The records =
(* ===== verification/_CoqProject ===== *)
-Q . S2P
Prelude.v
JsNum.v
Regex.v
Dom.v
Navigation.v
NavSpec.v
Observer.v
Counter.v
Timers.v
Reveal.v
SmoothScroll.v
Css.v
Particles.v
ParticlesLife.v
PageTimers.v
Validator.v
Jest.v
Page.v
JestDom.v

Action item =
Every record needs to be written out again, exactly as it was given.

Solution to the exercise =
(* ===== verification/_CoqProject ===== *)
-Q . S2P
Prelude.v
JsNum.v
Regex.v
Dom.v
Navigation.v
NavSpec.v
Observer.v
Counter.v
Timers.v
Reveal.v
SmoothScroll.v
Css.v
Particles.v
ParticlesLife.v
PageTimers.v
Validator.v
Jest.v
Page.v
JestDom.v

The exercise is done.